Some of us like to write poetry on our blogs, bitterly lament the social ills of our times, perhaps wax philosophical. I like to think of my blog as a catchall for excess mental diarrhea. If you're interested in the geekery of my current job, keep on. Otherwise, go learn how to be a playah.

So I recently moved up limits again, which you might think of as being analagous to a pay raise, except that your new coworkers are far more smelly, nasty and vicious than before, so you're not really sure if you're happy about the whole thing. I really have no idea where these guys come from, but they're all thoroughly insane. And by insane I mean blindly aggressive with regards to the way they play poker. They'll cap any draw on every street, and check-raise bluff the river any chance they get. When they aren't hitting cards, this means you get to make an assload of money. When they do, you sortof vomit a little inside your mouth, and think about buying a nice sturdy roap to hang above the nearest chair.

I mentioned before that a decent poker bankroll should be around 300 times the size of the big bet for that limit.

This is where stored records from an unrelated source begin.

(* ===== verification/Sponge.v ===== *)
(** Sponge: the sponge of FIPS 202 on bytes, and the byte-wise one of [Shake] against it.

    A message of bytes is padded to whole blocks of [w] lanes; each block is added to the first lanes of the
    state, which [keccak_f], the permutation of the standard in [Keccak], then transforms.  Output byte [i] is
    read from the state after [i / r] further permutations, [r] being the rate, [8 w] bytes. *)

From Stdlib Require Import ZArith Lia.
From stdpp Require Import base numbers list option.
From S2P Require Import Prelude NumberTheory Keccak Shake.

(** * The standard *)

(** A number in base 256, the low digit first. *)
Definition lane_value (bs : list Z) : Z := foldr (fun b v => b + 256 * v) 0 bs.

Section Standard.
Context (w : nat).
Abbreviation r := (8 * w)%nat.

(** The lanes of a block; the capacity is not touched. *)
Definition block_lanes (b : list Z) : list Z := ((fun i => lane_value (take 8 (drop (8 * i) b))) <$> seq 0 w) ++ replicate (25 - w) 0.

Definition sponge_block (s b : list Z) : list Z := keccak_f (zip_with Z.lxor s (block_lanes b)).

(** The domain bits with the first bit of the padding ([d]), zeros, the last bit of the padding: one byte when
    only one is left in the block. *)
Definition pad10_1 (d : Z) (n : nat) : list Z :=
  let k := (r - n mod r)%nat in
  if (k =? 1)%nat then [d + 128] else [d] ++ replicate (k - 2) 0 ++ [128].

Definition blocks (m : list Z) : list (list Z) := (fun i => take r (drop (r * i) m)) <$> seq 0 (length m / r).

Definition state_byte (s : list Z) (i : nat) : Z := ((s !!! (i / 8)%nat) / 256 ^ Z.of_nat (i mod 8)) mod 256.

(** The output from a state, and the sponge. *)
Definition squeezed (s : list Z) (n : nat) : list Z := (fun i => state_byte (Nat.iter (i / r) keccak_f s) (i mod r)) <$> seq 0 n.

Definition sponge (d : Z) (m : list Z) (n : nat) : list Z :=
  squeezed (foldl sponge_block (replicate 25 0) (blocks (m ++ pad10_1 d (length m)))) n.
End Standard.

(** SHAKE128, SHAKE256, SHA3-256, SHA3-384 and SHA3-512. *)
Definition SHAKE128 (m : list Z) (n : nat) : list Z := sponge 21 0x1F m n.
Definition SHAKE256 (m : list Z) (n : nat) : list Z := sponge 17 0x1F m n.
Definition SHA3_256 (m : list Z) : list Z := sponge 17 0x06 m 32.
Definition SHA3_384 (m : list Z) : list Z := sponge 13 0x06 m 48.
Definition SHA3_512 (m : list Z) : list Z := sponge 9 0x06 m 64.

Example SHAKE256_empty : SHAKE256 [] 8 = [0x46; 0xb9; 0xdd; 0x2b; 0x0b; 0xa8; 0x8d; 0x13].
Proof. vm_compute. reflexivity. Qed.

#[local] Opaque KeccakF1600_StatePermute keccak_f.

(** * The program *)

Lemma absorbed_length r m : forall st, length st.1 = 25%nat -> length (foldl (absorb_byte r) st m).1 = 25%nat.
Proof.
  induction m as [|b m IH]; intros st Hst; [exact Hst|]. cbn [foldl]. apply IH. unfold absorb_byte.
  destruct (st.2 + 1 =? r)%nat; cbn [fst]; [apply permute_length | now rewrite xor_byte_length].
Qed.

Section Refinement.
Context (w : nat) (Hw : (0 < w <= 25)%nat).
Abbreviation r := (8 * w)%nat.

Lemma load64_value b : length b = 8%nat -> Forall (in_width 8) b -> load64 b = lane_value b.
Proof using.
  clear. intros Hl Hb. destruct b as [|b0 [|b1 [|b2 [|b3 [|b4 [|b5 [|b6 [|b7 [|]]]]]]]]]; try discriminate Hl.
  rewrite !List.Forall_cons_iff in Hb. destruct Hb as (H0 & H1 & H2 & H3 & H4 & H5 & H6 & H7 & _).
  assert (forall k x b, 0 <= k < 8 -> 0 <= x < 2 ^ (8 * k) -> in_width 8 b ->
    x .| u64 (b .<< (8 * k)) = x + b * 256 ^ k /\ 0 <= x + b * 256 ^ k < 2 ^ (8 * (k + 1))) as step.
  { intros k x b Hk Hx Hb. pose proof (shifted_byte b (Z.to_nat k) Hb ltac:(lia)) as E. rewrite Z2Nat.id in E by lia. rewrite E.
    rewrite Z.lor_comm, lor_shiftl_add by lia. rewrite Z.mul_add_distr_l, Z.pow_add_r by lia. change (2 ^ (8 * 1)) with 256. unfold in_width in Hb. change (2 ^ 8) with 256 in Hb.
    assert (256 ^ k = 2 ^ (8 * k)) as -> by (now rewrite Z.pow_mul_r by lia). nia. }
  change (load64 [b0; b1; b2; b3; b4; b5; b6; b7]) with ((((((((0 .| u64 (b0 .<< (8 * 0))) .| u64 (b1 .<< (8 * 1))) .| u64 (b2 .<< (8 * 2))) .| u64 (b3 .<< (8 * 3))) .| u64 (b4 .<< (8 * 4))) .| u64 (b5 .<< (8 * 5))) .| u64 (b6 .<< (8 * 6))) .| u64 (b7 .<< (8 * 7))).
  destruct (step 0 0 b0 ltac:(lia) ltac:(cbn; lia) H0) as [E0 R0]. destruct (step 1 _ b1 ltac:(lia) R0 H1) as [E1 R1]. destruct (step 2 _ b2 ltac:(lia) R1 H2) as [E2 R2].
  destruct (step 3 _ b3 ltac:(lia) R2 H3) as [E3 R3]. destruct (step 4 _ b4 ltac:(lia) R3 H4) as [E4 R4]. destruct (step 5 _ b5 ltac:(lia) R4 H5) as [E5 R5].
  destruct (step 6 _ b6 ltac:(lia) R5 H6) as [E6 R6]. destruct (step 7 _ b7 ltac:(lia) R6 H7) as [E7 _].
  rewrite E0, E1, E2, E3, E4, E5, E6, E7. unfold lane_value. cbn [foldr]. ring.
Qed.

(** Adding a block to the state. *)
Lemma add_block s m : length s = 25%nat -> (r <= length m)%nat -> Forall (in_width 8) m -> xor_block r s m = zip_with Z.lxor s (block_lanes w m).
Proof using Hw.
  intros Hs Hm Hb. unfold xor_block. rewrite (rate_words w). destruct (for_up_elementwise (fun i x => x .^ load64 (take 8 (drop (8 * i) m))) w s) as [Hl Hk].
  assert (length (block_lanes w m) = 25%nat) as HL by (unfold block_lanes; rewrite length_app, length_fmap, length_seq, length_replicate; lia).
  apply list_eq_total; [rewrite Hl, length_zip_with; lia|]. intros i Hi. rewrite Hl, Hs in Hi. rewrite Hk by lia.
  rewrite (lookup_total_zip_with Z.lxor) by lia. unfold block_lanes. destruct (Nat.ltb_spec i w) as [Hlt|Hge].
  - rewrite lookup_total_app_l by (now rewrite length_fmap, length_seq). rewrite (list_lookup_total_fmap _ (seq 0 w) i) by (now rewrite length_seq).
    rewrite lookup_total_seq_lt, Nat.add_0_l by exact Hlt. rewrite load64_value; [reflexivity | rewrite length_take, length_drop; lia | now apply Forall_take, Forall_drop].
  - rewrite lookup_total_app_r by (rewrite length_fmap, length_seq; exact Hge). rewrite length_fmap, length_seq, lookup_total_replicate_2, Z.lxor_0_r by lia. reflexivity.
Qed.

Lemma blocks_short m : (length m < r)%nat -> blocks w m = [].
Proof using. clear. intros H. unfold blocks. now rewrite Nat.div_small. Qed.

Lemma blocks_app b m : length b = r -> blocks w (b ++ m) = b :: blocks w m.
Proof using Hw.
  intros Hb. unfold blocks. rewrite length_app, Hb. replace (r + length m)%nat with (length m + 1 * r)%nat by lia. rewrite Nat.div_add by lia.
  rewrite Nat.add_1_r. cbn [seq fmap list_fmap]. rewrite Nat.mul_0_r, drop_0, take_app_length' by (symmetry; exact Hb). f_equal.
  rewrite <- fmap_S_seq, <- list_fmap_compose. apply list_fmap_ext. intros _ i _. cbn [compose]. f_equal. rewrite Nat.mul_succ_r, Nat.add_comm, <- drop_drop.
  now rewrite drop_app_length'.
Qed.

Lemma pad10_1_period d n : pad10_1 w d (r + n) = pad10_1 w d n.
Proof using Hw. unfold pad10_1. replace (r + n)%nat with (n + 1 * r)%nat by lia. now rewrite Nat.Div0.mod_add. Qed.

(** The last block. *)
Lemma pad_block_app d m : 0 <= d < 128 -> (length m < r)%nat -> pad_block r m d = m ++ pad10_1 w d (length m).
Proof using Hw.
  intros Hd Hm. assert (length (pad_block r m d) = r) as Hl.
  { unfold pad_block. rewrite !length_insert, for_up_length, length_replicate; [reflexivity|]. intros. apply length_insert. }
  unfold pad10_1. rewrite (Nat.mod_small (length m)) by exact Hm. destruct (Nat.eqb_spec (r - length m) 1) as [He|Hne].
  - apply list_eq_total; [rewrite Hl, length_app; cbn [length]; lia|]. intros i Hi. rewrite Hl in Hi. rewrite pad_block_lookup by lia.
    destruct (Nat.ltb_spec i (length m)) as [Hlt|Hge].
    + rewrite lookup_total_app_l by exact Hlt. destruct (Nat.eqb_spec i (r - 1)); [lia|]. apply Z.lor_0_r.
    + rewrite lookup_total_app_r by exact Hge. replace (i - length m)%nat with 0%nat by lia. replace i with (length m) by lia. rewrite Nat.eqb_refl.
      destruct (Nat.eqb_spec (length m) (r - 1)); [|lia]. cbn [lookup_total list_lookup_total]. rewrite Z.lor_comm. change (128 .| d) with ((1 .<< 7) .| d). rewrite lor_shiftl_add by lia. lia.
  - apply list_eq_total; [rewrite Hl, !length_app, length_replicate; cbn [length]; lia|]. intros i Hi. rewrite Hl in Hi. rewrite pad_block_lookup by lia.
    destruct (Nat.ltb_spec i (length m)) as [Hlt|Hge].
    + rewrite lookup_total_app_l by exact Hlt. destruct (Nat.eqb_spec i (r - 1)); [lia|]. apply Z.lor_0_r.
    + rewrite lookup_total_app_r by exact Hge. destruct (Nat.eqb_spec i (length m)) as [->|Hi'].
      * rewrite Nat.sub_diag. destruct (Nat.eqb_spec (length m) (r - 1)); [lia|]. apply Z.lor_0_r.
      * rewrite lookup_total_app_r by (cbn [length]; lia). cbn [length]. destruct (Nat.eqb_spec i (r - 1)) as [->|Hi''].
        -- rewrite lookup_total_app_r by (rewrite length_replicate; lia). rewrite length_replicate. now replace (r - 1 - length m - 1 - (r - length m - 2))%nat with 0%nat by lia.
        -- rewrite lookup_total_app_l by (rewrite length_replicate; lia). now rewrite lookup_total_replicate_2 by lia.
Qed.

Lemma sponge_block_length s b : length s = 25%nat -> length (sponge_block w s b) = 25%nat.
Proof using Hw.
  intros Hs. unfold sponge_block. rewrite <- permute_spec; [apply permute_length|]. rewrite length_zip_with. unfold block_lanes.
  rewrite length_app, length_fmap, length_seq, length_replicate. lia.
Qed.

Lemma absorb_one_block s b : length s = 25%nat -> length b = r -> Forall (in_width 8) b -> foldl (absorb_byte r) (s, 0%nat) b = (sponge_block w s b, 0%nat).
Proof using Hw.
  intros Hs Lb Bb. pose proof (absorb_full r ltac:(lia) b s 0 ltac:(lia) ltac:(lia)) as A. rewrite Nat.sub_0_r, take_ge in A by lia. rewrite A.
  unfold sponge_block. rewrite <- (add_block s b) by (assumption || lia). unfold xor_block. rewrite (rate_words w), xor_block_bytes by (lia || exact Bb).
  rewrite permute_spec; [reflexivity|]. now rewrite (xor_bytes_length r 0).
Qed.

(** Absorbing, then finalizing. *)
Lemma finalize_absorbed d m : 0 <= d < 128 -> Forall (in_width 8) m -> forall s, length s = 25%nat ->
  keccak_f (inc_s (keccak_inc_finalize (of_state (foldl (absorb_byte r) (s, 0%nat) m)) r d)) =
    foldl (sponge_block w) s (blocks w (m ++ pad10_1 w d (length m))).
Proof using Hw.
  intros Hd. remember (length m) as n eqn:Hn. revert m Hn. induction n as [n IH] using lt_wf_ind. intros m -> Hb s Hs.
  destruct (Nat.lt_ge_cases (length m) r) as [Hlt|Hge].
  - rewrite <- pad_block_finalize by (exact Hw || exact Hd || assumption). rewrite pad_block_app by assumption.
    assert (length (m ++ pad10_1 w d (length m)) = r) as Hl.
    { rewrite <- pad_block_app by assumption. unfold pad_block. rewrite !length_insert, for_up_length, length_replicate; [reflexivity|]. intros. apply length_insert. }
    rewrite <- (app_nil_r (m ++ pad10_1 w d (length m))) at 2. rewrite blocks_app, blocks_short by (exact Hl || (cbn [length]; lia)). cbn [foldl]. unfold sponge_block.
    f_equal. apply add_block; [exact Hs | lia|]. rewrite Forall_app. split; [exact Hb|]. unfold pad10_1.
    destruct (_ =? 1)%nat; repeat (apply Forall_app; split); try (apply Forall_replicate); repeat constructor; unfold in_width; lia.
  - set (b := take r m). set (m' := drop r m). assert (m = b ++ m') as E by (symmetry; apply take_drop). assert (length b = r) as Lb by (unfold b; rewrite length_take; lia).
    assert (length m = r + length m')%nat as Lm by (rewrite E, length_app; lia). rewrite Lm, pad10_1_period. rewrite E in Hb |- *. apply Forall_app in Hb as [Bb Bm].
    assert (foldl (absorb_byte r) (s, 0%nat) b = (sponge_block w s b, 0%nat)) as A by (now apply absorb_one_block).
    rewrite <- app_assoc, blocks_app by exact Lb. rewrite (foldl_app (absorb_byte r)), A. cbn [foldl].
    apply IH; [lia | reflexivity | exact Bm | now apply sponge_block_length].
Qed.

(** Squeezing. *)
Lemma get_byte_state s i : get_byte s i = state_byte s i.
Proof using. clear. unfold get_byte, state_byte. rewrite wrap_mod, Z.shiftr_div_pow2 by lia. now rewrite Z.pow_mul_r by lia. Qed.

Lemma squeezed_correct n : forall s, length s = 25%nat -> (squeeze_bytes r n (s, 0%nat)).2 = squeezed w (keccak_f s) n.
Proof using Hw.
  induction n as [n IH] using lt_wf_ind. intros s Hs. destruct (decide (n = 0%nat)) as [->|Hne]; [reflexivity|].
  assert (forall k, (k <= r)%nat -> (fun i => get_byte (keccak_f s) i) <$> seq 0 k = squeezed w (keccak_f s) k) as E.
  { intros k Hk. unfold squeezed. apply list_fmap_ext. intros _ i Hi%list_elem_of_lookup_2%elem_of_seq. rewrite Nat.div_small, Nat.mod_small by lia. apply get_byte_state. }
  destruct (Nat.le_gt_cases n r) as [Hle|Hgt].
  - rewrite squeeze_fresh, permute_spec by (exact Hs || lia). now apply E.
  - replace n with (r + (n - r))%nat by lia. rewrite squeeze_stream_add, squeeze_fresh, Nat.sub_diag, permute_spec by (exact Hs || lia). rewrite E by lia.
    assert (length (keccak_f s) = 25%nat) as Hl by (rewrite <- permute_spec by exact Hs; apply permute_length).
    specialize (IH (n - r)%nat ltac:(lia) (keccak_f s) Hl). destruct (squeeze_bytes r (n - r) _) as [st h]. cbn [snd] in *. rewrite IH. clear IH.
    unfold squeezed. rewrite seq_app, fmap_app. f_equal. cbn [Nat.add]. assert (seq r (n - r) = Nat.add r <$> seq 0 (n - r)) as -> by (now rewrite fmap_add_seq, Nat.add_0_r). rewrite <- list_fmap_compose.
    apply list_fmap_ext. intros _ i _. cbn [compose]. replace (r + i)%nat with (i + 1 * r)%nat by lia. rewrite Nat.div_add, Nat.Div0.mod_add, Nat.add_1_r, Nat.iter_succ_r by lia. reflexivity.
Qed.

(** The sponge of the program is that of the standard. *)
Lemma sponge_correct d m n : 0 <= d < 128 -> Forall (in_width 8) m ->
  (squeeze_bytes r n (ctx_state (keccak_inc_finalize (of_state (foldl (absorb_byte r) (replicate 25 0, 0%nat) m)) r d))).2 = sponge w d m n.
Proof using Hw.
  intros Hd Hb. unfold ctx_state, sponge. cbn [keccak_inc_finalize inc_count]. rewrite squeezed_correct.
  - f_equal. now apply finalize_absorbed.
  - cbn [inc_s keccak_inc_finalize]. rewrite !xor_byte_length. cbn [of_state inc_s]. now apply absorbed_length.
Qed.
End Refinement.

(** * The functions of [fips202.c] *)

Lemma shake128_correct m n : Forall (in_width 8) m -> shake128 n m = Some (SHAKE128 m n).
Proof.
  intros Hm. unfold shake128, shake128_absorb. rewrite (keccak_absorb_spec 21 0x1F ltac:(lia) ltac:(lia) m Hm : keccak_absorb SHAKE128_RATE _ _ = _).
  unfold SHAKE128. rewrite <- sponge_correct by (lia || exact Hm). exact (squeeze_oneshot 21 0x1F ltac:(lia) ltac:(lia) _ _).
Qed.

Lemma shake256_correct m n : Forall (in_width 8) m -> shake256 n m = Some (SHAKE256 m n).
Proof.
  intros Hm. unfold shake256, shake256_absorb. rewrite (keccak_absorb_spec 17 0x1F ltac:(lia) ltac:(lia) m Hm : keccak_absorb SHAKE256_RATE _ _ = _).
  unfold SHAKE256. rewrite <- sponge_correct by (lia || exact Hm). exact (squeeze_oneshot 17 0x1F ltac:(lia) ltac:(lia) _ _).
Qed.

(** A digest: part of the first block. *)
Lemma digest_block w d m k : (0 < w <= 25)%nat -> 0 <= d < 128 -> Forall (in_width 8) m -> (0 < k <= 8 * w)%nat ->
  (s ← keccak_absorb (8 * w) m d; let '(s, t) := keccak_squeezeblocks 1 s (8 * w) in Some (take k t)) = Some (sponge w d m k).
Proof.
  intros Hw Hd Hm Hk. rewrite (keccak_absorb_spec w d Hw Hd m Hm). cbn [mbind option_bind]. rewrite <- sponge_correct by assumption.
  unfold ctx_state. cbn [keccak_squeezeblocks keccak_inc_finalize inc_count]. rewrite squeeze_fresh, app_nil_r, (rate_words w), get_bytes_store by lia.
  cbn [snd]. now rewrite <- fmap_take, take_seq, Nat.min_l by lia.
Qed.

Lemma sha3_correct m : Forall (in_width 8) m -> sha3_256 m = Some (SHA3_256 m) /\ sha3_384 m = Some (SHA3_384 m) /\ sha3_512 m = Some (SHA3_512 m).
Proof.
  intros Hm. split; [|split]; [exact (digest_block 17 6 m 32 ltac:(lia) ltac:(lia) Hm ltac:(lia)) | exact (digest_block 13 6 m 48 ltac:(lia) ltac:(lia) Hm ltac:(lia)) | exact (digest_block 9 6 m 64 ltac:(lia) ltac:(lia) Hm ltac:(lia))].
Qed.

So for $10/$20 limit, you should have a playing bankroll of at least $6k. But your bankroll requirements are also determined by the amount of luck involved in the game you're playing in. Poker players use a statistical tool known as standard deviation to "measure" luck. Standard deviation is simply stated the average range within which your wins and losses will fall for every one hundred hands played. The more aggressive the players are, the more wildly your standard deviation will vary, since your wins and losses will be much higher.

Time for a little math!

Statisticians have come up with formulas for determining the size of a gamblers bankroll for any given game, based on his risk of ruin (chance he'll have bad luck and lose for an extended period of time). With a 5% risk of a ruin, one formula states:

Bankroll = (1.64sigma)^2/4u

where u is the player's hourly winrate.

To determine your hourly winrate though, you need to have played many, many, many hands at your current limit. The formula for this involves the player's standard devation, and determines the players winrate within a certain confidence interval (another fancy statistical term, simply saying that given x, y, and z factors, we can say with 95% confidence that your winrate falls within this particular range, and is not the same thing as saying you have a 95% chance of having that particular winrate).

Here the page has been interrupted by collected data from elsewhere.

(* ===== verification/HashToPoint.v ===== *)
(** HashToPoint: the SHAKE-based hashing to a polynomial of [common.c].

    [hash_to_point_vartime] is rejection sampling on the extracted stream; [hash_to_point_ct] draws a
    fixed number of samples and squeezes the rejected ones out by a network of masked swaps.  The
    reference is the list of accepted samples, [accepted]. *)

From Stdlib Require Import ZArith Lia.
From stdpp Require Import base numbers list option.
From S2P Require Import Prelude NumberTheory Mq Polynomial Poly Keccak Shake.

(** [inner_shake256_context] and its operations are those of fips202. *)
Abbreviation inner_shake256_context := inc_ctx.

(** [w = ((unsigned)buf[0] << 8) | (unsigned)buf[1];] after extracting two bytes. *)
Definition next_sample (sc : inner_shake256_context) : option (inner_shake256_context * Z) :=
  '(sc, buf) ← shake256_inc_squeeze 2 sc;
  Some (sc, u32 ((buf !!! 0%nat) .<< 8) .| (buf !!! 1%nat)).

(** [while (w >= 12289) w -= 12289;]. *)
Fixpoint subtract_q (fuel : nat) (w : Z) : Z :=
  match fuel with
  | O => w
  | S fuel => if 12289 <=? w then subtract_q fuel (u32 (w - 12289)) else w
  end.

(** [while (n > 0)]; [x] holds the coefficients written. *)
Fixpoint vartime_loop (fuel n : nat) (sc : inner_shake256_context) (x : list Z) :
    option (inner_shake256_context * list Z) :=
  match n with
  | O => Some (sc, x)
  | S n' =>
      match fuel with
      | O => None
      | S fuel =>
          '(sc, w) ← next_sample sc;
          if w <? 61445 then vartime_loop fuel n' sc (x ++ [u16 (subtract_q 5 w)])
          else vartime_loop fuel n sc x
      end
  end.

Definition hash_to_point_vartime (fuel : nat) (sc : inner_shake256_context) (logn : nat) :
    option (inner_shake256_context * list Z) :=
  vartime_loop fuel (2 ^ logn) sc [].

(** * The constant-time version *)

Definition overtab : list nat := [0; 65; 67; 71; 77; 86; 100; 122; 154; 205; 287]%nat.

(** The three arrays the samples are spread over. *)
Record ct_bufs := mk_bufs { ct_x : list Z; ct_tt1 : list Z; ct_tt2 : list Z }.

(** Slot [u]: [x[u]], [tt1[u - n]] or [tt2[u - n2]]. *)
Definition slot_read (n : nat) (b : ct_bufs) (u : nat) : Z :=
  if (u <? n)%nat then ct_x b !!! u
  else if (u <? 2 * n)%nat then ct_tt1 b !!! (u - n)%nat
  else ct_tt2 b !!! (u - 2 * n)%nat.

Definition slot_write (n : nat) (b : ct_bufs) (u : nat) (v : Z) : ct_bufs :=
  if (u <? n)%nat then mk_bufs (<[u := v]> (ct_x b)) (ct_tt1 b) (ct_tt2 b)
  else if (u <? 2 * n)%nat then mk_bufs (ct_x b) (<[(u - n)%nat := v]> (ct_tt1 b)) (ct_tt2 b)
  else mk_bufs (ct_x b) (ct_tt1 b) (<[(u - 2 * n)%nat := v]> (ct_tt2 b)).

(** The masked reduction of one sample; a rejected sample becomes 0xFFFF. *)
Definition ct_reduce (w : Z) : Z :=
  let wr := u32 (w - (24578 .& u32 ((u32 (w - 24578) .>> 31) - 1))) in
  let wr := u32 (wr - (24578 .& u32 ((u32 (wr - 24578) .>> 31) - 1))) in
  let wr := u32 (wr - (12289 .& u32 ((u32 (wr - 12289) .>> 31) - 1))) in
  u16 (wr .| u32 ((u32 (w - 61445) .>> 31) - 1)).

(** [for (u = 0; u < m; u ++)], the sampling loop: [todo] samples left, from slot [u]. *)
Fixpoint ct_sample (todo u n : nat) (sc : inner_shake256_context) (b : ct_bufs) :
    option (inner_shake256_context * ct_bufs) :=
  match todo with
  | O => Some (sc, b)
  | S todo =>
      '(sc, w) ← next_sample sc;
      ct_sample todo (S u) n sc (slot_write n b u (ct_reduce w))
  end.

(** One iteration of the squeezing pass by jumps of [p]: slot [u], destination counter [v]. *)
Definition ct_step (n p u : nat) (st : Z * ct_bufs) : Z * ct_bufs :=
  let '(v, b) := st in
  let sv := slot_read n b u in
  let j := u32 (Z.of_nat u - v) in
  let mk := u32 ((sv .>> 15) - 1) in
  let v := u32 (v - mk) in
  if (u <? p)%nat then (v, b)
  else
    let dv := slot_read n b (u - p) in
    let mk := mk .& u32 (- (u32 ((j .& Z.of_nat p) + 0x1FF) .>> 9)) in
    let b := slot_write n b u (u16 (sv .^ (mk .& (sv .^ dv)))) in
    (v, slot_write n b (u - p) (u16 (dv .^ (mk .& (sv .^ dv))))).

Definition ct_pass (n m p : nat) (b : ct_bufs) : ct_bufs :=
  (for_up 0 m (ct_step n p) (0, b)).2.

(** [for (p = 1; p <= over; p <<= 1)]. *)
Fixpoint ct_passes (fuel n m over p : nat) (b : ct_bufs) : ct_bufs :=
  match fuel with
  | O => b
  | S fuel => if (p <=? over)%nat then ct_passes fuel n m over (2 * p) (ct_pass n m p b) else b
  end.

95% CI = u +/- 1.96*s/sqrt(r)

where u again is your winrate (though not hourly, but in terms of BB/100), s is your standard deviation, and r is the number of hands you've played at a given limit. Most poker players don't understand these concepts, are completely unaware of the amount of luck involved in online hold'em, and thus are dismayed when they hit their first big downswing and lose their entire (and underfunded as we see) bankroll. Granted, many of these players are long term losers, but a winning player who is underbankrolled can go broke just as easily.

So. I have about 7k hands at my current limit over the last week, a standard deviation of 20BB/100, and a current winrate of 5BB/100. Calculating my true winrate within a 95% confidence interval, falls within the range of 0.31 - 9.69BB/100. Which is basically to say that I could be anywhere from a break-even player, to a massive 8BB/100 winner. If I calculate the same standard deviation and winrate over 100000 hands, it lies within 3.76 - 6.24 BB/100. Therefore the higher the standard deviation you have, and the fewer hands you've played, the larger the possible range
your true winrate can fall inside a 95% CI.

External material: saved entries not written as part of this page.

(** * One pass over the padded message *)

Section Standard.
Context (p : Sha2).
Abbreviation word := (wrap (wbits p)).
Abbreviation B := (16 * wsize p)%nat.

(** The schedule: sixteen words of the block, then a recurrence. *)
Definition schedule_step (W : list Z) : list Z :=
  let t := length W in
  W ++ [word (sigma1 p (W !!! (t - 2)%nat) + (W !!! (t - 7)%nat) + sigma0 p (W !!! (t - 15)%nat) + (W !!! (t - 16)%nat))].

Definition schedule (n : nat) (w : list Z) : list Z := Nat.iter n schedule_step w.

Definition round (W : list Z) (t : nat) (s : list Z) : list Z := F p (W !!! t) (round_constants p !!! t) s.

Definition compress (H b : list Z) : list Z :=
  let rounds := length (round_constants p) in
  let W := schedule (rounds - 16) (load_words p 16 b) in
  let s := for_up 0 rounds (round W) H in
  zip_with (fun x y => word (x + y)) s H.

(** A message cut into blocks. *)
Definition chunks (b : list Z) : list (list Z) := (fun i => take B (drop (B * i) b)) <$> seq 0 (length b / B).

Definition be_bytes (n : nat) (x : Z) : list Z := (fun i => u8 (x .>> (8 * Z.of_nat (n - 1 - i)))) <$> seq 0 n.

(** The padding: a bit 1, bits 0 as far as the last two words of a block, the number of bits. *)
Definition pad (b : list Z) : list Z :=
  let k := ((2 * B - 1 - 2 * wsize p - length b mod B) mod B)%nat in
  b ++ [0x80] ++ replicate k 0 ++ be_bytes (2 * wsize p) (8 * Z.of_nat (length b)).

Definition sha2_digest (iv b : list Z) : list Z := foldl compress (load_words p 8 iv) (chunks (pad b)) ≫= store p.

(** * The schedule in place *)

Lemma length_schedule n w : length (schedule n w) = (length w + n)%nat.
Proof.
  unfold schedule. induction n as [|n IH]; [cbn; lia|]. rewrite Nat.iter_succ. set (W := Nat.iter n schedule_step w) in *. unfold schedule_step. rewrite length_app. cbn [length]. lia.
Qed.

Lemma schedule_lookup n w : length w = 16%nat -> forall t, (t < 16 + n)%nat ->
  schedule n w !!! t =
    if (t <? 16)%nat then w !!! t
    else word (sigma1 p (schedule n w !!! (t - 2)%nat) + schedule n w !!! (t - 7)%nat + sigma0 p (schedule n w !!! (t - 15)%nat) + schedule n w !!! (t - 16)%nat).
Proof.
  intros Hw. induction n as [|n IH]; intros t Ht; [destruct (Nat.ltb_spec t 16); [done | lia]|].
  pose proof (length_schedule n w) as Hl. unfold schedule in *. rewrite Nat.iter_succ. set (W := Nat.iter n schedule_step w) in *.
  unfold schedule_step. destruct (decide (t < 16 + n)%nat) as [Hlt|Hge].
  - rewrite !lookup_total_app_l by lia. now apply IH.
  - replace t with (length W) by lia. rewrite lookup_total_app_r, Nat.sub_diag by lia. cbn [lookup_total list_lookup_total].
    destruct (Nat.ltb_spec (length W) 16); [lia|]. now rewrite !lookup_total_app_l by lia.
Qed.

This is all a fancy way of saying, poker is gambling, until you've played a very large number of hands. It takes me five months to play 100k hands, and even then, I can only have a very general idea of how much money I can expect to make on an hourly basis. In the meantime, it is necessary to have the bankroll to cover the crazy fluctuations, and the emotional discipline to keep playing well while such things happen.

As an unlucky anonymous gambler recently said, "These swings have chopped off my balls and left me with a camel toe the size of Michigan." In the last two days, I've had the largest run of good luck and bad luck since I've been playing (over 500k hands), mostly due to the increased aggression of higher limit players. For some reason, these things always happen to me on back to back days. Earlier in the summer I lost 130BB and gained it back in two days. This time it was over 150BB.



By now this should make enough sense to you that it resembles a native African villager stricken with Elephantitis.

Thank God for Commerce tonight.

2 Comments:

Blogger Prophet said...

Michigan... HA.

7:34 PM  
Blogger Koobs said...

elephantitis... are you referring to something in particular? Yes, yes, I believe you are.